Monday, November 21, 2011


Now that Thanksgiving is almost upon us, I am finally thinking back to the first weeks of November and decided to post a few images. As usual November weather was very changeable with a few warm sunny day interspersed between the fog, the clouds and Nor'easters.

Early mornings often had beautiful sunrises as the clouds passed through on their way to sea. And the Goldenrod and October Daisies were in full bloom, causing problems for those with allergies to the pollen.

The Monarchs, though were attracted by the blossoms as they passed through in great numbers on their way south.

The sandpipers accumulated by the ocean edge to store up on food in preparation for their migration.

Pestering this lone gull by their numbers he felt required to squawk his protest.

But as the waves came in the lifted off the sand en masse to find a better spot.

As the evening approached the fishermen appeared to try their luck under the darkening clouds.


As the month goes on, and the storms come and go -

We get some spectacular sunrises. The old adage holds true - "red skies at night, sailors delight, red skis in the morning, sailors take warning.

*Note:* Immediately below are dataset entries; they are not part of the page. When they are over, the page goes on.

(** Greedy repetition: take one more character first, fall back on the
    continuation. *)
Fixpoint star_greedy (k : cclass) (pos : nat) (s : string) (caps : captures)
         (kont : cont) : option captures :=
  match s with
  | String c rest =>
      if in_class k c then
        match star_greedy k (S pos) rest caps kont with
        | Some m => Some m
        | None => kont pos s caps
        end
      else kont pos s caps
  | EmptyString => kont pos s caps
  end.

(** Lazy repetition: try the continuation first, take one more character
    when it fails. *)
Fixpoint star_lazy (k : cclass) (pos : nat) (s : string) (caps : captures)
         (kont : cont) : option captures :=
  match kont pos s caps with
  | Some m => Some m
  | None =>
      match s with
      | String c rest =>
          if in_class k c then star_lazy k (S pos) rest caps kont else None
      | EmptyString => None
      end
  end.

(** The first successful way of matching [r] at [pos], in the order a
    backtracking matcher tries them. *)
Fixpoint run (r : regex) (pos : nat) (s : string) (caps : captures)
         (kont : cont) : option captures :=
  match r with
  | Eps => kont pos s caps
  | Bol => if Nat.eqb pos 0 then kont pos s caps else None
  | Chr k =>
      match s with
      | String c rest => if in_class k c then kont (S pos) rest caps else None
      | EmptyString => None
      end
  | Seq r1 r2 => run r1 pos s caps (fun pos' s' caps' => run r2 pos' s' caps' kont)
  | Opt r1 =>
      match run r1 pos s caps kont with
      | Some m => Some m
      | None => kont pos s caps
      end
  | Star k => star_greedy k pos s caps kont
  | Plus k =>
      match s with
      | String c rest =>
          if in_class k c then star_greedy k (S pos) rest caps kont else None
      | EmptyString => None
      end
  | PlusLazy k =>
      match s with
      | String c rest =>
          if in_class k c then star_lazy k (S pos) rest caps kont else None
      | EmptyString => None
      end
  | Group n r1 =>
      run r1 pos s caps (fun pos' s' caps' => kont pos' s' ((n, (pos, pos')) :: caps'))
  end.

(** A match object: the subject and the spans of its groups. *)
Record Match : Set := { subject : string; spans : captures }.

(** [pattern.match(s)]: a match anchored at offset 0; the pattern need
    not reach the end of [s]. *)
Definition re_match (r : regex) (s : string) : option Match :=
  match run r 0%nat s [] (fun _ _ caps => Some caps) with
  | Some caps => Some {| subject := s; spans := caps |}
  | None => None
  end.

Fixpoint span_of (n : nat) (caps : captures) : option (nat * nat) :=
  match caps with
  | [] => None
  | (k, sp) :: rest => if Nat.eqb k n then Some sp else span_of n rest
  end.

(** [m.group(n)]: [None] when the group took no part in the match. *)
Definition group (m : Match) (n : nat) : option string :=
  match span_of n (spans m) with
  | Some (i, j) => Some (slice (subject m) i j)
  | None => None
  end.

(** A pattern for a literal text, character by character. *)
Fixpoint lit (s : string) : regex :=
  match s with
  | EmptyString => Eps
  | String c EmptyString => Chr (Lit c)
  | String c rest => Seq (Chr (Lit c)) (lit rest)
  end.

End Re.

(* ================================================================== *)
(** * Exceptions *)
(* ================================================================== *)

(** The exceptions the program can end with. *)
Inductive Exn : Set :=
| CalledProcessError (cmd : list string)   (* [sh]: the command failed or could not be started *)
| RuntimeError (msg : string)
| SystemExit (code : Z)
| ValueError (msg : string)
| TypeError (msg : string)
| OverflowError (msg : string)
| KeyError (key : string)
| AttributeError (name : string)
| BackendError (msg : string).             (* raised inside mido *)

(** A computation that returns or raises. *)
Definition result (A : Type) : Type := (Exn + A)%type.


(* ================================================================== *)
(** * repr, str and int *)
(* ================================================================== *)

Module PyRepr.
Import PyStr.

Definition hex_digit (n : Z) : ascii :=
  if n <? 10 then chr (48 + n) else chr (87 + n).

(** [\xhh] *)
Definition hex_escape (c : ascii) : string :=
  String BACKSLASH (String "x" (String (hex_digit (ord c / 16))
                                 (String (hex_digit (ord c mod 16)) EmptyString))).

(** [str.isprintable] below U+0100, for one character: the controls, DEL,
    U+0080..U+00A0 and the soft hyphen are not printable. *)
Definition isprintable (c : ascii) : bool :=
  let n := ord c in
  (32 <=? n) && negb (n =? 127) && negb ((128 <=? n) && (n <=? 160)) && negb (n =? 173).

Fixpoint has_char (q : ascii) (s : string) : bool :=
  match s with
  | EmptyString => false
  | String c rest => Ascii.eqb c q || has_char q rest
  end.

Definition repr_char (quote c : ascii) : string :=
  if Ascii.eqb c quote || Ascii.eqb c BACKSLASH then String BACKSLASH (String c EmptyString)
  else if Ascii.eqb c (chr 9) then String BACKSLASH "t"
  else if Ascii.eqb c LF then String BACKSLASH "n"
  else if Ascii.eqb c CR then String BACKSLASH "r"
  else if isprintable c then String c EmptyString
  else hex_escape c.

The shells accumulate on the water's edge.

The Cormorants join the migration south.

The waves increase in size leaving nice islands of sand,

For the Herring Gulls who winter here.

They are left to follow their own pursuits, watched by the occasional mother and child - and photographer.

The wind leaves interesting patterns in the sand at the base of the dunes.

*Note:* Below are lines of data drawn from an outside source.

Lemma completeItemUse_fields (item : option FunctionalItem.t) (n : NPC.t) :
  NPC.usingItem (NPC.completeItemUse item n) = false /\
  NPC.ent (NPC.completeItemUse item n) = NPC.ent n.
Proof.
  unfold NPC.completeItemUse.
  destruct item; [|split; reflexivity].
  destruct (NPC.currentGoal n); [|split; reflexivity].
  destruct (NPC.needs n); [|split; reflexivity].
  destruct (NPC.needsSystem n); split; reflexivity.
Qed.

Lemma itemUseBlock_exclusive (env : Env.t) (h : Heap.t) (self : positive) :
  exclusive_use h -> exclusive_use (Agent.itemUseBlock env h self).
Proof.
  intros Hex. unfold Agent.itemUseBlock.
  destruct (Heap.npc h self) as [n|] eqn:Hself; [|exact Hex].
  destruct (NPC.usingItem n) eqn:U; [|exact Hex].
  destruct (NPC.targetItem n) as [target|] eqn:T; [|exact Hex].
  destruct (Heap.item h target) as [f|] eqn:Hf; [|exact Hex].
  destruct (proj1 Hex self n Hself U) as (t0 & f0 & A1 & A2 & A3 & A4).
  assert (t0 = target) as -> by congruence.
  assert (f0 = f) as -> by congruence.
  unfold FunctionalItem.updateUse. rewrite A3. cbn [negb].
  destruct (Qleb _ _).
  - unfold Agent.completeItemUse.
    rewrite (npc_insert_item h target self f _ Hf), Hself.
    assert (Hne : self <> target).
    { intros ->. unfold Heap.npc, Heap.item in *.
      destruct (h !! target) as [[?|?|?]|]; discriminate. }
    rewrite insert_insert_ne by exact Hne.
    set (n' := NPC.completeItemUse _ n).
    destruct (completeItemUse_fields
                (NPC.targetItem n ≫= Heap.item
                   (<[target := Heap.Functional
                        (FunctionalItem.completeUse
                           (FunctionalItem.set_useTime
                              (FunctionalItem.useTime f
                               + inject_Z (Env.now env - NPC.useStartTime n)
                                 / 1000) f))]> h)) n) as [Hu He].
    fold n' in Hu, He.
    assert (Hex1 : exclusive_use (<[self := Heap.Npc n']> h)).
    { apply (exclusive_replace_agent h self n n' Hex Hself).
      - rewrite He. reflexivity.
      - intros Hn'. congruence. }
    apply (exclusive_free_item _ target f); [exact Hex1| |].
    + rewrite (item_insert_npc h self target n n' Hself). exact Hf.
    + intros r0 n0. rewrite npc_insert_npc.
      destruct (decide (r0 = self)) as [->|Hr0].
      * intros [= <-] Hn'. congruence.
      * intros H0 U0 T0. apply Hr0.
        exact (exclusive_same_user h r0 self n0 n target Hex H0 Hself U0 U
                 T0 T).
  - apply (exclusive_replace_item h target f); [exact Hex|exact Hf| |];
      reflexivity.
Qed.

Lemma startUsingItem_exclusive (env : Env.t) (h : Heap.t)
    (self item : positive) (n : NPC.t) :
  exclusive_use h -> Heap.npc h self = Some n ->
  NPC.usingItem n = false -> NPC.targetItem n = Some item ->
  exclusive_use (Agent.startUsingItem env h self item).
Proof.
  intros Hex Hself U T. unfold Agent.startUsingItem. rewrite Hself.
  destruct (Heap.item h item) as [f|] eqn:Hf; [|exact Hex].
  unfold FunctionalItem.startUse.
  destruct (FunctionalItem.inUse f) eqn:Hin; [exact Hex|].
  set (f' := FunctionalItem.set_useTime 0 _).
  assert (Hex1 : exclusive_use (<[item := Heap.Functional f']> h)).
  { apply (exclusive_free_item h item f f' Hex Hf).
    intros r0 n0 H0 U0 T0.
    destruct (proj1 Hex r0 n0 H0 U0) as (t1 & f1 & B1 & B2 & B3 & B4).
    assert (t1 = item) as -> by congruence. congruence. }
  apply (exclusive_replace_agent _ self n).
  - exact Hex1.
  - rewrite (npc_insert_item h item self f f' Hf). exact Hself.
  - reflexivity.
  - intros _. exists item, f'.
    split; [exact T|]. split.
    + rewrite item_insert_item, decide_True by reflexivity. reflexivity.
    + split; reflexivity.
Qed.

Lemma moveStep_fields (env : Env.t) (n : NPC.t) :
  Entity.id (NPC.ent (NPC.moveStep env n).1) = Entity.id (NPC.ent n) /\
  NPC.usingItem (NPC.moveStep env n).1 = NPC.usingItem n /\
  NPC.targetItem (NPC.moveStep env n).1 = NPC.targetItem n.
Proof.
  unfold NPC.moveStep. destruct (Qltb _ _); repeat split.
Qed.

Lemma movementBlock_exclusive (env : Env.t) (h : Heap.t) (self : positive) :
  exclusive_use h -> exclusive_use (Agent.movementBlock env h self).
Proof.
  intros Hex. unfold Agent.movementBlock.
  destruct (Heap.npc h self) as [n|] eqn:Hself; [|exact Hex].
  destruct (NPC.isMoving n); [|exact Hex].
  destruct (NPC.usingItem n) eqn:U; [exact Hex|]. cbn [negb andb].
  destruct (moveStep_fields env n) as (Hid & Hu & Ht).
  destruct (NPC.moveStep env n) as [n1 arrived]. cbn [fst] in *.
  assert (Hex1 : exclusive_use (<[self := Heap.Npc n1]> h)).
  { apply (exclusive_replace_agent h self n n1 Hex Hself Hid).
    intros Hn1. congruence. }
  destruct arrived; [|exact Hex1].
  destruct (NPC.targetItem n1) as [target|] eqn:T1; [|exact Hex1].
  destruct (Heap.entity _ target) as [e|]; [|exact Hex1].
  destruct (Entity.isAtPosition _ _ _); [|exact Hex1].
  apply (startUsingItem_exclusive env _ self target n1 Hex1).
  - rewrite npc_insert_npc, decide_True by reflexivity. reflexivity.
  - congruence.
  - exact T1.
Qed.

The bay, covered with whitecaps, even at low tide throws spray over the bulkhead,

and drops waves onto the narrow beach.

But back at out house the holly tree, dug out of the pine lands nearly 70 years ago is covered with berries. It survives despite hurricanes and yearly trimming by the trash truck when we don't get to it.

Though most of our annual flowers have succumbed to the wind and salty air, the snapdragons have decided it is not yet time to give up the ghost, and bloom again.

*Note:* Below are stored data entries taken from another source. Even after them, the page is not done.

(** * Verification of the blog-post CRUD API (models/Post.js, routes/posts.js)

    The repository declares the [Post] model twice: [PostSchema] in
    models/Post.js (title, slug, content, ... and the [pre('validate')]
    slug hook) and [postSchema] in routes/posts.js (trimming, length limits,
    the cover-image validator, the [pre('save')] and [pre('findOneAndUpdate')]
    hooks).  The development embeds the union of both declarations: the
    fields and hooks of the first and the validators and hooks of the second.

    Conventions of the embedding.
    - A JavaScript string is a Rocq [string]; a character stands for a
      UTF-16 code unit below 256, and [length] is the JavaScript [.length].
    - A value that the source tests for truthiness and that is a string or
      [undefined] is an [option string]; [""] and [None] are both falsy.
    - The slug of a document is a [string] where [""] stands for "not set":
      [!this.slug] and the [required] validator treat [undefined] and [""]
      alike, and no other code reads the slug.
    - The third-party functions [slugify(., {lower, strict})] and the cast of
      a request parameter to an [ObjectId] are collaborators ([Deps]); the
      theorems hold for every implementation of them.
    - The store is the list of documents in insertion order together with the
      counter from which the next [ObjectId] is drawn. *)

From Stdlib Require Import Bool Arith PeanoNat ZArith NArith Lia List FinFun.
From Stdlib Require Import Ascii String.
From Stdlib Require Import DecimalNat DecimalString.
Import ListNotations.

Local Open Scope string_scope.
Local Open Scope list_scope.

(* ================================================================== *)
(** * JavaScript strings *)

(** [WhiteSpace] and [LineTerminator] code units below 256: TAB, LF, VT, FF,
    CR, SP and NBSP.  They are what [String.prototype.trim] strips. *)
Definition isWhiteSpace (c : ascii) : bool :=
  let n := nat_of_ascii c in
  (((9 <=? n) && (n <=? 13)) || (n =? 32) || (n =? 160))%nat.

(** [s.trimStart()] *)
Fixpoint trimStart (s : string) : string :=
  match s with
  | EmptyString => EmptyString
  | String c s' => if isWhiteSpace c then trimStart s' else s
  end.

(** [s.trimEnd()] *)
Fixpoint trimEnd (s : string) : string :=
  match s with
  | EmptyString => EmptyString
  | String c s' =>
      match trimEnd s' with
      | EmptyString => if isWhiteSpace c then EmptyString else String c EmptyString
      | r => String c r
      end
  end.

(** [s.trim()] *)
Definition trim (s : string) : string := trimEnd (trimStart s).

(** Truthiness of a string: [Boolean(s)]. *)
Definition truthy (s : string) : bool :=
  match s with EmptyString => false | String _ _ => true end.

(** Truthiness of a value that is a string or [undefined]. *)
Definition truthyOpt (o : option string) : bool :=
  match o with Some s => truthy s | None => false end.

(** [s.split(sep)] for a one-character separator.  The result is never
    empty: a string without separator is its own single piece. *)
Fixpoint split (sep : ascii) (s : string) : list string :=
  match s with
  | EmptyString => [EmptyString]
  | String c s' =>
      if Ascii.eqb c sep then EmptyString :: split sep s'
      else match split sep s' with
           | [] => [String c EmptyString]
           | piece :: rest => String c piece :: rest
           end
  end.

(** [pieces.join(sep)] *)
Fixpoint join (sep : string) (pieces : list string) : string :=
  match pieces with
  | [] => EmptyString
  | [p] => p
  | p :: rest => p ++ sep ++ join sep rest
  end.

(** The template literal [`${n}`] for a non-negative integer counter. *)
Definition decimal (n : nat) : string :=
  NilEmpty.string_of_uint (Nat.to_uint n).

(* ================================================================== *)
(** * Tag normalisation (routes/posts.js, "Process tags") *)

(** The [tags] member of a request body: an array of strings or one string. *)
Inductive TagsInput : Type :=
| TagsArray (entries : list string)
| TagsString (s : string).

(** [Boolean(tags)]: every array is truthy, a string is truthy when it is
    not empty. *)
Definition truthyTags (t : option TagsInput) : bool :=
  match t with
  | None => false
  | Some (TagsArray _) => true
  | Some (TagsString s) => truthy s
  end.

(** [entries.map(tag => tag.trim()).filter(Boolean)] *)
Definition trimAndDropEmpty (entries : list string) : list string :=
  filter truthy (map trim entries).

Saturday, November 19, 2011


I have been very neglectful of my blog of late, no real excuse laziness and some pleasant distractions. Enjoying several of my friend's photos and comments on their blogs have re-inspired me, so I decided to go back a month when our daughter was visiting. After our trip to the Chesapeake and the safe retrieval of the boat from Cape May where we left it as we drove home to beat the approaching bad weather, her time on the island was nearing the end. Asking what she wanted to do on her last day she responded, go to the ends of the Island.

It was a cloudy day and signs of fall were appearing in the foliage near the lighthouse in Barnegat Light at the northern end.

Golden rod appeared several places between the rocks of the jetty.

As we walked along the inlet to the beach on the ocean the light peeped through the cloud cover in a array of soft pastel colors.

On the return trip, while my daughter walked the rocks, I cut across the sand to capture this shot of Barnegat Lighthouse behind this concentration of goldenrod.

Back by the lighthouse the October Daisies were in full bloom


Holgate, the southern end of Long Beach Island is always much more deserted that the northern end. Most of the area is closed during the summer as it is a bird sanctuary during the nesting season. This time of the year it is practically empty, except for the ever present gulls that is.

As the tide receded on this afternoon it left interesting patterns in the sand at the water's edge.

Away from the ocean the remains of wind blown trees stand testament to the severity of nor'eastern storms.

The tire tracks of the occasional fisherman's jeep remain long after the catch has been taken home.

The small dunes at the edge of the nesting area showed a bit of the color of fall with the bay visible in the background.

Walking back along the waters edge we met a small group of Amish people, probably visiting from Pennsylvania, enjoying the beach. They were almost the only people we encountered on our long walk.

There is nothing as pleasant as a walk on a nearly deserted beach in the fall after the crowds have departed.